- **Exercise**: Reproduce the records below exactly, but only between the lines holding "Lemma dir_weak_ok h" and "assert (s ∉", inclusive.

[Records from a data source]

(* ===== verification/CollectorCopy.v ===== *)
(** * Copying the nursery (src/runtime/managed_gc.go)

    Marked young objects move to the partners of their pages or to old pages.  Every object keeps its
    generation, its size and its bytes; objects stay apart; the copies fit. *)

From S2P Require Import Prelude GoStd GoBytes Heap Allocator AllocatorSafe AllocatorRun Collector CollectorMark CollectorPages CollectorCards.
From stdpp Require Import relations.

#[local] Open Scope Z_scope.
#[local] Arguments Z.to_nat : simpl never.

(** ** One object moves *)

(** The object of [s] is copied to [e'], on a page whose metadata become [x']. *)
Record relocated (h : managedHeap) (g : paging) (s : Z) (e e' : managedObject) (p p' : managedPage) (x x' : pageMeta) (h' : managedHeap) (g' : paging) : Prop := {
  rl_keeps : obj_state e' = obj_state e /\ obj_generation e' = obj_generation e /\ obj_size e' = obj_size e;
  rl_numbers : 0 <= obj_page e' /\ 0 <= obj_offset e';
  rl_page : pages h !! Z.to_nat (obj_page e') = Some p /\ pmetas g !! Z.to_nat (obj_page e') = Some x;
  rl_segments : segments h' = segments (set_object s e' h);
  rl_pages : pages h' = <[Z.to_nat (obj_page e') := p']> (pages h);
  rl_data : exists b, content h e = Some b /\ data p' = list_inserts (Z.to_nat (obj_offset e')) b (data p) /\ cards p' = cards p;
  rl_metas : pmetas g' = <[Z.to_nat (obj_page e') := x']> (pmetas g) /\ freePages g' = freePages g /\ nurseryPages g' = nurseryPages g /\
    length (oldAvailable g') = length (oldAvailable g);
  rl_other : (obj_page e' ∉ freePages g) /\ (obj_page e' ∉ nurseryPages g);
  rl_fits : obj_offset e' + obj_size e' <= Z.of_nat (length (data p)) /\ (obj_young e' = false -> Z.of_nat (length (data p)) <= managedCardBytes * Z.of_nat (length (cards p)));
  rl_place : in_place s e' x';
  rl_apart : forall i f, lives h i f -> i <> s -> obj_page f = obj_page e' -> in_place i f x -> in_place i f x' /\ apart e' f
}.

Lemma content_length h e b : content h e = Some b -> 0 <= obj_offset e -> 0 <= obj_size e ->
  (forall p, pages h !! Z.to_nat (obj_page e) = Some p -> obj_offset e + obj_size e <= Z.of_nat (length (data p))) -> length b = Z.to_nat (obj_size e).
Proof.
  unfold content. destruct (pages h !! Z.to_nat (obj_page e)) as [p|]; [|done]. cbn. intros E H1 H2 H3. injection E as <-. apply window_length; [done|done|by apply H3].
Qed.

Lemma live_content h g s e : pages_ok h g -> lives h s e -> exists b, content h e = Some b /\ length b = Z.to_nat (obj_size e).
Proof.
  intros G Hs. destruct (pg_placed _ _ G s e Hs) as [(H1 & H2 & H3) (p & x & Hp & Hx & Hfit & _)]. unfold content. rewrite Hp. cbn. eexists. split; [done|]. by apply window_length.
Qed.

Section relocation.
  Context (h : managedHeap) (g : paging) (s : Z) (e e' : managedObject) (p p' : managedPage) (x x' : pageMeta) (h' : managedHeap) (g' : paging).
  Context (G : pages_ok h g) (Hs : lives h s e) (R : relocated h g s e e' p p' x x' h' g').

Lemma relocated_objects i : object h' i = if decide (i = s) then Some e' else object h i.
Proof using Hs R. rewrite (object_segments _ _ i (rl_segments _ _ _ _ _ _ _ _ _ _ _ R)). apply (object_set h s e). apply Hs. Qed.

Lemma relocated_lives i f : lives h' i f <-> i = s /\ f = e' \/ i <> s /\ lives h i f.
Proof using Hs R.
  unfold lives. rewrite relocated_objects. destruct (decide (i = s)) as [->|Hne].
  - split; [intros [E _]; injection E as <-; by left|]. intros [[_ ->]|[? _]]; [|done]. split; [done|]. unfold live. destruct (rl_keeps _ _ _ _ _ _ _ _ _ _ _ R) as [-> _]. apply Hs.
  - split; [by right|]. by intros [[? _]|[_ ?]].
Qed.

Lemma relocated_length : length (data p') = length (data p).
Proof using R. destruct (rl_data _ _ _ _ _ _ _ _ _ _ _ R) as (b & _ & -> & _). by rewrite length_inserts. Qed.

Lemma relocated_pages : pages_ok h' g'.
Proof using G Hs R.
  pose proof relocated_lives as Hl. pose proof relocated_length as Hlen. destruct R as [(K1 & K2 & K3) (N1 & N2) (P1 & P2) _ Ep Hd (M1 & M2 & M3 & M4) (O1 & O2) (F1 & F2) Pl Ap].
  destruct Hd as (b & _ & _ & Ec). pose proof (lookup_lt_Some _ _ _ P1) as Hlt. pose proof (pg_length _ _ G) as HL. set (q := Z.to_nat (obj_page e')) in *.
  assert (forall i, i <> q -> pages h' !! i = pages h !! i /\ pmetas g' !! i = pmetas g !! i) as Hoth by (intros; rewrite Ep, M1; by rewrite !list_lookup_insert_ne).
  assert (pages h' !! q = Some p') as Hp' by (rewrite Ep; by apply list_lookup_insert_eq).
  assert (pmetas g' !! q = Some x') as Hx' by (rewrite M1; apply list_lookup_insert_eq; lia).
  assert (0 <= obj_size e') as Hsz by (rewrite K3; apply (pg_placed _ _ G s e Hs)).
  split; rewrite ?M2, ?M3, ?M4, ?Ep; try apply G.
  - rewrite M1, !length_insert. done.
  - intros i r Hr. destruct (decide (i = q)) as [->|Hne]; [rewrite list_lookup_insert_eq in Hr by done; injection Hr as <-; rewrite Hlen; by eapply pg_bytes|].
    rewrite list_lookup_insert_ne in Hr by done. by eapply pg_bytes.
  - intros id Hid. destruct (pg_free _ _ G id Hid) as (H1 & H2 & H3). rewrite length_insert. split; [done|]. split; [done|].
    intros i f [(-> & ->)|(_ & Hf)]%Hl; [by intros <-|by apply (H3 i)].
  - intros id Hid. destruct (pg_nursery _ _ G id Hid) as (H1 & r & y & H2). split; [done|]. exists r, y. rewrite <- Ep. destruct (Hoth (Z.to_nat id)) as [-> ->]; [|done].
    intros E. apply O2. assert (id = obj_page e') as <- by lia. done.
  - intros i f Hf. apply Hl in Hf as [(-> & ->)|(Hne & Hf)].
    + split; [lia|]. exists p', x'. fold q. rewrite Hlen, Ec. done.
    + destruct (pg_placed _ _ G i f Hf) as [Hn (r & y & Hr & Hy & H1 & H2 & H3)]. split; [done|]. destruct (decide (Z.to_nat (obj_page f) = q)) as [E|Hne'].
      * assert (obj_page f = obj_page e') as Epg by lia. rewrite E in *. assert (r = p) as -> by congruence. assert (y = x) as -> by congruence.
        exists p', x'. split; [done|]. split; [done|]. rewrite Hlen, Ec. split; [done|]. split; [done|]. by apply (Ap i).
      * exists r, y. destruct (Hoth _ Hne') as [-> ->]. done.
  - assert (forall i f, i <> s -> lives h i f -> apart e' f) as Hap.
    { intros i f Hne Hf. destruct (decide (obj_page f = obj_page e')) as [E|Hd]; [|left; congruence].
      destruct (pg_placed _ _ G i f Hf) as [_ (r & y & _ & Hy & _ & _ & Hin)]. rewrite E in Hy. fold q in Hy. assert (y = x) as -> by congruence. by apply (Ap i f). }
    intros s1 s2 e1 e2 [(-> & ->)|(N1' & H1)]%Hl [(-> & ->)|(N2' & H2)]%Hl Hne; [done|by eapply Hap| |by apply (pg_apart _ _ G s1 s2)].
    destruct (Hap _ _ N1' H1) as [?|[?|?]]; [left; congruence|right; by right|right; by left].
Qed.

---

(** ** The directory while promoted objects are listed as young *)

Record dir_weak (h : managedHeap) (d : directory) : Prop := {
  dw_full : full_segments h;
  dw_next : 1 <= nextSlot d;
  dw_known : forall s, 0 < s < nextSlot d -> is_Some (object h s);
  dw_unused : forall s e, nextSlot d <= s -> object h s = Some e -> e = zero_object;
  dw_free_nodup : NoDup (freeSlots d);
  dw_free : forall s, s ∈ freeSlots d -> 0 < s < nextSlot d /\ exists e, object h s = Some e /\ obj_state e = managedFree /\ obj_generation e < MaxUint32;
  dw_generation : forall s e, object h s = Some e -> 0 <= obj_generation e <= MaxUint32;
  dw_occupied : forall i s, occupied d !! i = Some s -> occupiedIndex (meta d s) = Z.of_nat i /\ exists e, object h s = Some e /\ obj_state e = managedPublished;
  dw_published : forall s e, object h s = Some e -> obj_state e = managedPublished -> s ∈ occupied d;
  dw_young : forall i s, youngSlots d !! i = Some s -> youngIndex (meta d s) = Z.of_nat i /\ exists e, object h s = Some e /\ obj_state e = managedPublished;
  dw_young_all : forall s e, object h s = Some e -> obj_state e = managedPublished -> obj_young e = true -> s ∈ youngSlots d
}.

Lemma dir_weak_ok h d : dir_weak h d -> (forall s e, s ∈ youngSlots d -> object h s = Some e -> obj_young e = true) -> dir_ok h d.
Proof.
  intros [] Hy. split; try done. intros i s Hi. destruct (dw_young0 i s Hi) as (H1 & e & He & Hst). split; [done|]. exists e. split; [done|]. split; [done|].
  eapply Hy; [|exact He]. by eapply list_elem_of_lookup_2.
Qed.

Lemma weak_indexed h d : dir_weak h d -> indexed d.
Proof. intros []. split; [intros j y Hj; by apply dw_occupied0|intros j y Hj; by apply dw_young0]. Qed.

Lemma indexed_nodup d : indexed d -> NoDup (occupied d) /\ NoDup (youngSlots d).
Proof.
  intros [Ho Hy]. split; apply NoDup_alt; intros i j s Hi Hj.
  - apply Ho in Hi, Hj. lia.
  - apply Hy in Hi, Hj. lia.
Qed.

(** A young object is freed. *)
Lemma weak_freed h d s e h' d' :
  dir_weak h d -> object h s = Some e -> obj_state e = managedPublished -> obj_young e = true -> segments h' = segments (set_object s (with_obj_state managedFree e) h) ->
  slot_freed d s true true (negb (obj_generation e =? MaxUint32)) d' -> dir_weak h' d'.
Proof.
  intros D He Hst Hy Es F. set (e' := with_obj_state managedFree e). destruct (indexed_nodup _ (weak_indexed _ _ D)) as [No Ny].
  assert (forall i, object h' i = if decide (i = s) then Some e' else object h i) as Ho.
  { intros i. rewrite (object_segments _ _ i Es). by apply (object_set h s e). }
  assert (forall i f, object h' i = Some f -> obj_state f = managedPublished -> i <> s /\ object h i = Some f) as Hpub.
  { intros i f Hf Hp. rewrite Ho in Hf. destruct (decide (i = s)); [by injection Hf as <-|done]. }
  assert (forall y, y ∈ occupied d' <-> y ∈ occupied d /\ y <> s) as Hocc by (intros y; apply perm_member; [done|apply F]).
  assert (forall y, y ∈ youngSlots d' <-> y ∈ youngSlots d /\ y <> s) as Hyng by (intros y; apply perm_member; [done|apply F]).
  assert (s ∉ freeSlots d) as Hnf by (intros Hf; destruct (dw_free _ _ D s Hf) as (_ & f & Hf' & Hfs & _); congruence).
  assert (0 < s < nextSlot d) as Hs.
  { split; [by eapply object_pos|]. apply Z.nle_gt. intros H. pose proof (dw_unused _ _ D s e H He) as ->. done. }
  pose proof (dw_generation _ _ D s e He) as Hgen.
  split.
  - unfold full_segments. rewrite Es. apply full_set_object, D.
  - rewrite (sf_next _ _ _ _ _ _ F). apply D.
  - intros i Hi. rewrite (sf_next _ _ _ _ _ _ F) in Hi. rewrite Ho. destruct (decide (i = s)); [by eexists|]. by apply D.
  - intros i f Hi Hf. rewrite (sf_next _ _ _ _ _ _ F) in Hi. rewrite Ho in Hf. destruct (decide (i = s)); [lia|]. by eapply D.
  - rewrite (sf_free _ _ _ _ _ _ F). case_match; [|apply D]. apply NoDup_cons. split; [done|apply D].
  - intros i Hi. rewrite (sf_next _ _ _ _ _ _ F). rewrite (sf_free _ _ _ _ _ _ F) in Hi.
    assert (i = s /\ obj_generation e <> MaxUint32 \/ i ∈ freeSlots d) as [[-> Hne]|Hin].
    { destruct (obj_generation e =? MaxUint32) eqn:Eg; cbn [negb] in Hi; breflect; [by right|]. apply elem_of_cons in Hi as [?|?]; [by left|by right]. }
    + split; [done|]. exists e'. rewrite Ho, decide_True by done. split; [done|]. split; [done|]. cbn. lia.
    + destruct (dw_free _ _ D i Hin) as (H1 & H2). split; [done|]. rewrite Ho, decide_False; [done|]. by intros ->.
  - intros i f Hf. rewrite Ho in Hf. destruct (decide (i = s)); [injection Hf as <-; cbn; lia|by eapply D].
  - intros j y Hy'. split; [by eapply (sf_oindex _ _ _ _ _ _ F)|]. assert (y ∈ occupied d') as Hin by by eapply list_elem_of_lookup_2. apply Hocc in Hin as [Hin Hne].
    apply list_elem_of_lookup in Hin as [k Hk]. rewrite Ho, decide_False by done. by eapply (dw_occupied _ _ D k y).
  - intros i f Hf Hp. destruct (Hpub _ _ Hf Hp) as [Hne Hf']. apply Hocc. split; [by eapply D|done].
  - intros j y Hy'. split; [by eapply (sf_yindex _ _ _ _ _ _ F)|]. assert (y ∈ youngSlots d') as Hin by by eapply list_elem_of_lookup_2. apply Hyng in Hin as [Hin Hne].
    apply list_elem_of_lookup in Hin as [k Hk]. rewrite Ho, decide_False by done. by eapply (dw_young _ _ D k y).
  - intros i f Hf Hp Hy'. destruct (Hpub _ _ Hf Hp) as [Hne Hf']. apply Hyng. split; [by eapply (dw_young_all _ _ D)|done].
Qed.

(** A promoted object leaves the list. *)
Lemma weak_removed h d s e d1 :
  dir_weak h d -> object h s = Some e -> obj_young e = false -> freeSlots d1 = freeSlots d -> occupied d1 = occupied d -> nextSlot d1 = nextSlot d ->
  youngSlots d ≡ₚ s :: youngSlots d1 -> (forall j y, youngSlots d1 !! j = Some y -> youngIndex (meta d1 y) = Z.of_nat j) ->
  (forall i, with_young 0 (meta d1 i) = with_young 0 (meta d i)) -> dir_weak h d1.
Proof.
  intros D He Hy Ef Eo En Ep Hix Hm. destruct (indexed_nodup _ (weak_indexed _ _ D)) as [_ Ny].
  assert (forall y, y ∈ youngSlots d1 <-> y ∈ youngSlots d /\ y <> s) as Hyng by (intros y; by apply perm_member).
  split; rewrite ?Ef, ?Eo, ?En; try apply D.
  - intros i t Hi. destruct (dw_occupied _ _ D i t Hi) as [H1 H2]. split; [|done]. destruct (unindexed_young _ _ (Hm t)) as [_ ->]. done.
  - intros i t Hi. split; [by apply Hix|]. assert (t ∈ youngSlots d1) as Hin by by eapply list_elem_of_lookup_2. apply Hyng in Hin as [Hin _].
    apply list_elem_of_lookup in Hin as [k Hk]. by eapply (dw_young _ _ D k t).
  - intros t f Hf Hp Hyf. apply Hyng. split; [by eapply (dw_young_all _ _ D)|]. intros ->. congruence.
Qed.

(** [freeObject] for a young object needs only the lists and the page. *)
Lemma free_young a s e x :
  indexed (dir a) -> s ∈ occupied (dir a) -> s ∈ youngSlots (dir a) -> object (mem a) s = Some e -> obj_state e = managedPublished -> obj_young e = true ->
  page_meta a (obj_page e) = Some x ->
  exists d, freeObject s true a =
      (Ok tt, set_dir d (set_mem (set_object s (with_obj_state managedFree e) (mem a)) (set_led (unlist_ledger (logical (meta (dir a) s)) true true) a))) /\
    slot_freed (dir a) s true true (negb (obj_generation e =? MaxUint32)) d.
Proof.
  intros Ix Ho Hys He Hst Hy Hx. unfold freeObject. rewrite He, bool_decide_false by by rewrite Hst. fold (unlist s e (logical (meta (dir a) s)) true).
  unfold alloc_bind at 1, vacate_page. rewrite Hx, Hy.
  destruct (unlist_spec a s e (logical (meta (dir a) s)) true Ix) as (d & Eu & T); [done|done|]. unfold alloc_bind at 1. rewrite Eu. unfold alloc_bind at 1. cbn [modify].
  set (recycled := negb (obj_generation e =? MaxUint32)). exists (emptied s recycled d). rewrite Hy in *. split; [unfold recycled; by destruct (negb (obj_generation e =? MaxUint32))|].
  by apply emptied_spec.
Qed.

- **Your solution**:
Lemma dir_weak_ok h d : dir_weak h d -> (forall s e, s ∈ youngSlots d -> object h s = Some e -> obj_young e = true) -> dir_ok h d.
Proof.
  intros [] Hy. split; try done. intros i s Hi. destruct (dw_young0 i s Hi) as (H1 & e & He & Hst). split; [done|]. exists e. split; [done|]. split; [done|].
  eapply Hy; [|exact He]. by eapply list_elem_of_lookup_2.
Qed.

Lemma weak_indexed h d : dir_weak h d -> indexed d.
Proof. intros []. split; [intros j y Hj; by apply dw_occupied0|intros j y Hj; by apply dw_young0]. Qed.

Lemma indexed_nodup d : indexed d -> NoDup (occupied d) /\ NoDup (youngSlots d).
Proof.
  intros [Ho Hy]. split; apply NoDup_alt; intros i j s Hi Hj.
  - apply Ho in Hi, Hj. lia.
  - apply Hy in Hi, Hj. lia.
Qed.

(** A young object is freed. *)
Lemma weak_freed h d s e h' d' :
  dir_weak h d -> object h s = Some e -> obj_state e = managedPublished -> obj_young e = true -> segments h' = segments (set_object s (with_obj_state managedFree e) h) ->
  slot_freed d s true true (negb (obj_generation e =? MaxUint32)) d' -> dir_weak h' d'.
Proof.
  intros D He Hst Hy Es F. set (e' := with_obj_state managedFree e). destruct (indexed_nodup _ (weak_indexed _ _ D)) as [No Ny].
  assert (forall i, object h' i = if decide (i = s) then Some e' else object h i) as Ho.
  { intros i. rewrite (object_segments _ _ i Es). by apply (object_set h s e). }
  assert (forall i f, object h' i = Some f -> obj_state f = managedPublished -> i <> s /\ object h i = Some f) as Hpub.
  { intros i f Hf Hp. rewrite Ho in Hf. destruct (decide (i = s)); [by injection Hf as <-|done]. }
  assert (forall y, y ∈ occupied d' <-> y ∈ occupied d /\ y <> s) as Hocc by (intros y; apply perm_member; [done|apply F]).
  assert (forall y, y ∈ youngSlots d' <-> y ∈ youngSlots d /\ y <> s) as Hyng by (intros y; apply perm_member; [done|apply F]).
  assert (s ∉ freeSlots d) as Hnf by (intros Hf; destruct (dw_free _ _ D s Hf) as (_ & f & Hf' & Hfs & _); congruence).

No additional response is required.